L’art est à l’image de la société. La société d’aujourd’hui dépense de l’argent dans des campagnes de publicité demandant aux gens de mettre la main devant la bouche quand ils éternuent pour éviter la propagation des virus. D’autres spots nous montrent comment le tabagisme passif ruine la santé des non-fumeurs. D’autres encore combien il est nuisible de fumer des pétards. Mais la plus grande cible de ces associations, et de loin, c’est Internet. A écouter, ou à lire les rapports de ces chevaliers blancs, la Toile ne serait rien d’autre qu’un vaste réseau de pédophilie organisé, qu’un infini boulevard du crime sans foi ni loi qui serait le piège absolu pour tout mineur qui s’y connecterait. Internet, on y tue, viole, découpe et pervertit des centaines d’esprits par jour, à entendre ces pères et mères la pudeur. Donc, il faut « protéger nos enfants » de la Toile. En fait, il faut protéger nos enfants de tout, ou pas loin. Du McDo, de Coca Cola, des OGM, des reality shows, de la star academy, des films d’action, des films érotiques, des dessins animés, des mangas, des romans de science-fiction, des romans policiers... de tout. L’enfant est une personne innocente qu’il faut sauver de toute tentation possible et imaginable. La société est devenue un camp scout, sans masturbation autorisée. Sans feu non plus, de peur d’embraser toute la forêt. Dans cette société-là (que veux-tu que je sois, un ange ou un cobra, un tueur ou un rat), l’inspiration n’a pas sa place. L’inspiration, ce mystérieux élan indéfinissable qui fait de l’artiste un créateur, ou du créateur un artiste. L’inspiration. Sans règle, sans marge, sans barrière. Libre presque comme l’air. Et dont il résulte tout, parfois, ou n’importe quoi. L’artiste peut tout exprimer, au nom de l’inspiration. Certains critiques, dont c’est le travail, jugeront s’il s’agit de merde ou de beauté. De chef d’œuvre ou de rien. Du cochon ou du maigre. Le critique, en quelque sorte, estime. Evalue. Le censeur, lui, aux noms de principes moraux, et légaux, juge. Et le cas échéant, tranche. Guillotine.

La France, le beau pays de l’ordre juste royaliste, ne connaît pas la censure, nous dit-on. On peut tout dire, tout exprimer. Tout montrer. La preuve que non. Un directeur d’exposition, six ans après l’exposition, mis en examen, c’est la démonstration d’un virage brutal du pays vers un mieux-pensant culturel terrifiant. L’art soudain prend lui-même une dangereuse direction : vers une pensée unique, molle et orientée, ayant pour but de conforter les opinions plutôt que d’intriguer, de faire réfléchir, d’interroger les esprits. Surtout ne plus choquer, ne plus surprendre, ne plus énerver. Des tournesols, de jolis champs, quelques portraits, un clair de lune, à la rigueur, mais pas des yeux derrière la tête, pas de corps tronqués, pas de nudité exposée, pas de sexe offert, pas de sang, pas de blessures, pas d’extrême, rien qui dépasse. L’art, du coup, n’est plus l’art. Contemporain ou pas, il n’existe plus. Il devient une sorte de programme politique, un catalogue de bonnes intentions, un copié-collé de vœux pieux. Le danger, lui, a déserté. La prise de risque, l’audace, la provocation n’ont plus droit de cité. Il n’y en a plus que pour la « protection », la « mise en garde ».

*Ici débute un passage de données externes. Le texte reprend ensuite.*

(** The loop over the indices is the scan of the text after them. *)
Lemma scan_as_offset (rest : string) :
  forall (k : nat) (n_open : Z),
    Str.drop k line = rest ->
    (k + String.length rest = String.length line)%nat ->
    scan_parenthesis line (Str.char o) (Str.char c)
      (range (Z.of_nat k) (Str.len line)) n_open
    = match close_offset o c rest n_open with
      | Some d => Ok (Z.of_nat (k + d))
      | None => Raise IndexError
      end.
Proof.
  induction rest as [|ch rest IH]; intros k n_open Hd Hl.
  - simpl in Hl. rewrite range_nil by (unfold Str.len; lia). reflexivity.
  - simpl in Hl. rewrite range_cons by (unfold Str.len; lia).
    destruct (drop_get _ _ _ _ Hd) as [Hg Hd'].
    cbn [scan_parenthesis close_offset]. rewrite (index_of_get _ _ _ Hg). cbn [bind].
    replace (Z.of_nat k + 1) with (Z.of_nat (S k)) by lia.
    change (String.eqb (Str.char ch) (Str.char o)) with
      (if Ascii.eqb ch o then true else false).
    change (String.eqb (Str.char ch) (Str.char c)) with
      (if Ascii.eqb ch c then true else false).
    assert (Hshift : forall n,
               match option_map S (close_offset o c rest n) with
               | Some d => Ok (Z.of_nat (k + d))
               | None => Raise IndexError
               end
               = match close_offset o c rest n with
                 | Some d => Ok (Z.of_nat (S k + d))
                 | None => @Raise Z IndexError
                 end).
    { intros n. destruct (close_offset o c rest n); simpl; [f_equal; f_equal; lia | reflexivity]. }
    destruct (Ascii.eqb ch o).
    + rewrite Hshift. apply IH; [exact Hd' | lia].
    + destruct (Ascii.eqb ch c).
      * destruct (n_open - 1 =? 0).
        -- f_equal. lia.
        -- rewrite Hshift. apply IH; [exact Hd' | lia].
      * rewrite Hshift. apply IH; [exact Hd' | lia].
Qed.

Hypothesis distinct : o <> c.

Let depth (n_open : Z) (s : string) : Z := n_open + Str.count o s - Str.count c s.

Lemma close_offset_sound (rest : string) :
  forall (n_open : Z) (d : nat),
    0 < n_open ->
    close_offset o c rest n_open = Some d ->
    String.get d rest = Some c
    /\ depth n_open (String.substring 0 d rest) = 1
    /\ forall j, (j < d)%nat -> 0 < depth n_open (String.substring 0 (S j) rest).
Proof.
  unfold depth.
  induction rest as [|ch rest IH]; intros n_open d Hn; cbn [close_offset]; [discriminate|].
  destruct (Ascii.eqb_spec ch o) as [-> | Hno].
  - destruct (close_offset o c rest (n_open + 1)) as [d'|] eqn:E; [|discriminate].
    intros [= <-]. destruct (IH (n_open + 1) d' ltac:(lia) E) as [Hg [Hb Hp]].
    assert (Hoc : Ascii.eqb o c = false) by (now apply Ascii.eqb_neq).
    split; [exact Hg|]. split.
    + cbn [String.substring Str.count]. rewrite Ascii.eqb_refl, Hoc. lia.
    + intros [|j] Hj; cbn [String.substring Str.count]; rewrite Ascii.eqb_refl, Hoc.
      * destruct rest; cbn [String.substring Str.count]; lia.
      * specialize (Hp j ltac:(lia)). lia.
  - assert (Hcho : Ascii.eqb ch o = false) by (now apply Ascii.eqb_neq).
    destruct (Ascii.eqb_spec ch c) as [-> | Hnc].
    + destruct (n_open - 1 =? 0) eqn:Hz.
      * intros [= <-]. split; [reflexivity|]. split.
        -- cbn [String.substring Str.count]. lia.
        -- intros j Hj. lia.
      * destruct (close_offset o c rest (n_open - 1)) as [d'|] eqn:E; [|discriminate].
        intros [= <-]. destruct (IH (n_open - 1) d' ltac:(lia) E) as [Hg [Hb Hp]].
        split; [exact Hg|]. split.
        -- cbn [String.substring Str.count]. rewrite Hcho, Ascii.eqb_refl. lia.
        -- intros [|j] Hj; cbn [String.substring Str.count];
             rewrite Hcho, Ascii.eqb_refl.
           ++ destruct rest; cbn [String.substring Str.count]; lia.
           ++ specialize (Hp j ltac:(lia)). lia.
    + assert (Hchc : Ascii.eqb ch c = false) by (now apply Ascii.eqb_neq).
      destruct (close_offset o c rest n_open) as [d'|] eqn:E; [|discriminate].
      intros [= <-]. destruct (IH _ _ Hn E) as [Hg [Hb Hp]].
      split; [exact Hg|]. split.
      * cbn [String.substring Str.count]. rewrite Hcho, Hchc. lia.
      * intros [|j] Hj; cbn [String.substring Str.count]; rewrite Hcho, Hchc.
        -- destruct rest; cbn [String.substring Str.count]; lia.
        -- specialize (Hp j ltac:(lia)). lia.
Qed.

Lemma close_offset_none (rest : string) :
  forall n_open : Z,
    0 < n_open ->
    close_offset o c rest n_open = None ->
    forall j, (j < String.length rest)%nat ->
      0 < depth n_open (String.substring 0 (S j) rest).
Proof.
  unfold depth.
  induction rest as [|ch rest IH]; intros n_open Hn; cbn [close_offset];
    [intros _ j Hj; simpl in Hj; lia|].
  assert (Hsub0 : forall s, String.substring 0 0 s = EmptyString) by (now destruct s).
  destruct (Ascii.eqb_spec ch o) as [-> | Hno].
  - assert (Hoc : Ascii.eqb o c = false) by (now apply Ascii.eqb_neq).
    destruct (close_offset o c rest (n_open + 1)) eqn:E; [discriminate|].
    intros _ [|j] Hj; cbn [String.substring Str.count]; rewrite Ascii.eqb_refl, Hoc.
    + rewrite Hsub0. cbn [Str.count]. lia.
    + simpl in Hj. specialize (IH (n_open + 1) ltac:(lia) E j ltac:(lia)). lia.
  - assert (Hcho : Ascii.eqb ch o = false) by (now apply Ascii.eqb_neq).
    destruct (Ascii.eqb_spec ch c) as [-> | Hnc].
    + destruct (n_open - 1 =? 0) eqn:Hz; [discriminate|].
      destruct (close_offset o c rest (n_open - 1)) eqn:E; [discriminate|].
      intros _ [|j] Hj; cbn [String.substring Str.count]; rewrite Hcho, Ascii.eqb_refl.
      * rewrite Hsub0. cbn [Str.count]. lia.
      * simpl in Hj. specialize (IH (n_open - 1) ltac:(lia) E j ltac:(lia)). lia.
    + assert (Hchc : Ascii.eqb ch c = false) by (now apply Ascii.eqb_neq).
      destruct (close_offset o c rest n_open) eqn:E; [discriminate|].
      intros _ [|j] Hj; cbn [String.substring Str.count]; rewrite Hcho, Hchc.
      * rewrite Hsub0. cbn [Str.count]. lia.
      * simpl in Hj. specialize (IH n_open Hn E j ltac:(lia)). lia.
Qed.

End MatchingIndex.

Section MatchingSpan.

Lemma substring_none (a : nat) (s : string) : String.substring a 0 s = EmptyString.
Proof.
  revert s; induction a as [|a IH]; intros s; destruct s; simpl; auto.
Qed.

Lemma substring_shift (a m : nat) (s : string) :
  String.substring a m s = String.substring 0 m (Str.drop a s).
Proof.
  revert s; induction a as [|a IH]; intros s; [reflexivity|].
  destruct s as [|x s]; simpl; [destruct m; reflexivity | apply IH].
Qed.

Lemma substring_succ (d : nat) (s : string) (x : ascii) :
  String.get d s = Some x ->
  String.substring 0 (S d) s = String.substring 0 d s ++ Str.char x.
Proof.
  revert s; induction d as [|d IH]; intros s; destruct s as [|a s]; simpl;
    try discriminate.
  - intros [= ->]. now rewrite substring_none.
  - intros H. now rewrite <- IH.
Qed.

Lemma get_drop_add (k d : nat) (s : string) :
  String.get (k + d) s = String.get d (Str.drop k s).
Proof.
  revert s; induction k as [|k IH]; intros s; [reflexivity|].
  destruct s as [|a s]; simpl; [destruct d; reflexivity | apply IH].
Qed.

Lemma slice_nat (s : string) (a m : nat) :
  (a + m <= String.length s)%nat ->
  Str.slice s (Some (Z.of_nat a)) (Some (Z.of_nat (a + m))) = String.substring a m s.
Proof.
  intros H. unfold Str.slice, Str.clamp, Str.len.
  destruct (Z.of_nat a <? 0) eqn:E1; [order_bools; lia|].
  destruct (Z.of_nat (a + m) <? 0) eqn:E2; [order_bools; lia|].
  rewrite E1, E2.
  destruct (Z.of_nat (String.length s) <? Z.of_nat a) eqn:E3; [order_bools; lia|].
  destruct (Z.of_nat (String.length s) <? Z.of_nat (a + m)) eqn:E4; [order_bools; lia|].
  destruct (Z.of_nat (a + m) <=? Z.of_nat a) eqn:E5; order_bools.
  - assert (m = 0)%nat by lia. subst m. now rewrite substring_none.
  - rewrite Nat2Z.id. f_equal. lia.
Qed.

Variables (line : string) (o c : ascii).
Hypothesis distinct : o <> c.

(** The text from an opening delimiter at index [k] over [m] more
    characters. *)
Lemma slice_from_open (k m : nat) :
  String.get k line = Some o ->
  (S k + m <= String.length line)%nat ->
  Str.slice line (Some (Z.of_nat k)) (Some (Z.of_nat k + 1 + Z.of_nat m))
  = String o (String.substring 0 m (Str.drop (S k) line)).
Proof.
  intros Hg Hl.
  replace (Z.of_nat k + 1 + Z.of_nat m) with (Z.of_nat (k + S m)) by lia.
  rewrite slice_nat by lia. rewrite substring_shift.
  destruct (get_drop _ _ _ Hg) as [rest Hd]. rewrite Hd.
  destruct (drop_get _ _ _ _ Hd) as [_ ->]. reflexivity.
Qed.

Lemma find_matching_as_offset (start_ind : Z) :
  0 <= start_ind ->
  Str.index line start_ind = Ok (Str.char o) ->
  default_matching (Str.char o) = Ok (Str.char c) ->
  find_matching_parenthesis line start_ind (Str.char o) None
  = match close_offset o c (Str.drop (S (Z.to_nat start_ind)) line) 1 with
    | Some d => Ok (start_ind + 1 + Z.of_nat d)
    | None => Raise IndexError
    end.
Proof.
  intros Hs Hi Hm. unfold find_matching_parenthesis.
  rewrite Hi. cbn [bind]. rewrite String.eqb_refl. cbn [negb].
  rewrite Hm. cbn [bind].
  pose proof (get_lt _ _ _ (get_of_index _ _ _ Hs Hi)) as Hk.
  replace (start_ind + 1) with (Z.of_nat (S (Z.to_nat start_ind))) by lia.
  rewrite (scan_as_offset line o c (Str.drop (S (Z.to_nat start_ind)) line)
             (S (Z.to_nat start_ind)) 1 eq_refl)
    by (rewrite length_drop; lia).
  destruct (close_offset _ _ _ _); [f_equal; lia | reflexivity].
Qed.

Lemma opening_of_result (start_ind : Z) (r : Z) :
  find_matching_parenthesis line start_ind (Str.char o) None = Ok r ->
  Str.index line start_ind = Ok (Str.char o).
Proof.
  unfold find_matching_parenthesis.
  destruct (Str.index line start_ind) as [x| |]; cbn [bind]; try discriminate.
  destruct (String.eqb_spec x (Str.char o)) as [-> | _]; [reflexivity | discriminate].
Qed.

End MatchingSpan.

Les strings dénudent trop, les défilés décharnent trop, la musique rend violent et les hamburgers gros. Et les expositions pervertissent les esprits, l’art contemporain dépasse les bornes. Il y en a tellement, de bornes, que pour ne pas les dépasser, il faudrait carrément arrêter d’avancer. Attendre, immobile, la sentence. Notre peine.
Bituur, toi qui étais à Bordeaux à cette époque, as-tu vu cette expo ? D'autres infos pour qu'on puisse forger notre opinion à ce sujet ? On se sent de plus en plus cernés...

+A+
drÖne
d'où, chose remarquable, rien ne s'ensuit...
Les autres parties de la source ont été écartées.